(* ===== verification/Dispatch.v ===== *)
(** * net/http: how the mux chooses the handler of a request

    The search of [http.ServeMux] (Go 1.22) through its routing tree, redirects and
    rejections included, on the registered patterns; and which route of the gateway a request
    reaches. *)

From S2P Require Import Prelude Float64 GoLib Config Balancer RoundRobin BalancerConfig Health Breaker.
From S2P Require Import TokenBucket Http Middleware MiddlewareFacts Proxy ProxyFacts Mux Patterns Router RouterFacts.

(** ** The search *)

Section Search.
Context {H : Type}.

(** A node of the tree: the patterns below it, each with the segments still to match. *)
Definition node : Type := list (list segment * (pattern * H)).

(** The child for a first segment of a certain form. *)
Definition child (form : segment -> bool) (n : node) : node :=
  omap (fun x => match fst x with
                 | s :: rest => if form s then Some (rest, snd x) else None
                 | [] => None
                 end) n.

(** A segment of the request path; the slash at the end of a path is one of its own. *)
Definition segment_key (seg : string) (rest : list string) : string :=
  if bool_decide (seg = "") && bool_decide (rest = []) then "/" else pathUnescape seg.

Definition is_literal (key : string) (s : segment) : bool :=
  match s with Lit a => bool_decide (a = key) | EndSlash => bool_decide (key = "/") | _ => false end.
Definition is_wild (s : segment) : bool := match s with Wild _ => true | _ => false end.
Definition is_multi (s : segment) : bool := match s with Multi _ => true | _ => false end.

Definition first_some {A} (a b : option A) : option A := match a with Some _ => a | None => b end.

(** [matchPath]: literals first, then a wildcard for one segment, then one for the rest. *)
Fixpoint matchPath (path : list string) (n : node) : option (pattern * H) :=
  match path with
  | [] => snd <$> (snd <$> list_find (fun x => fst x = []) n)
  | seg :: rest =>
      let key := segment_key seg rest in
      first_some (matchPath rest (child (is_literal key) n))
        (first_some (if bool_decide (key = "/") then None else matchPath rest (child is_wild n))
           (snd <$> head (child is_multi n)))
  end.

(** The tree below a host and a method. *)
Definition method_node (mux : ServeMux (H := H)) (host method : string) : node :=
  (fun e => (pat_segments (fst e), e)) <$>
    filter (fun e : pattern * H => pat_host (fst e) = host /\ pat_method (fst e) = method) mux.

» TASK GOAL
After reading the records above, work out how many lines contain "with" and give that number only.

» WRITTEN ANSWER
7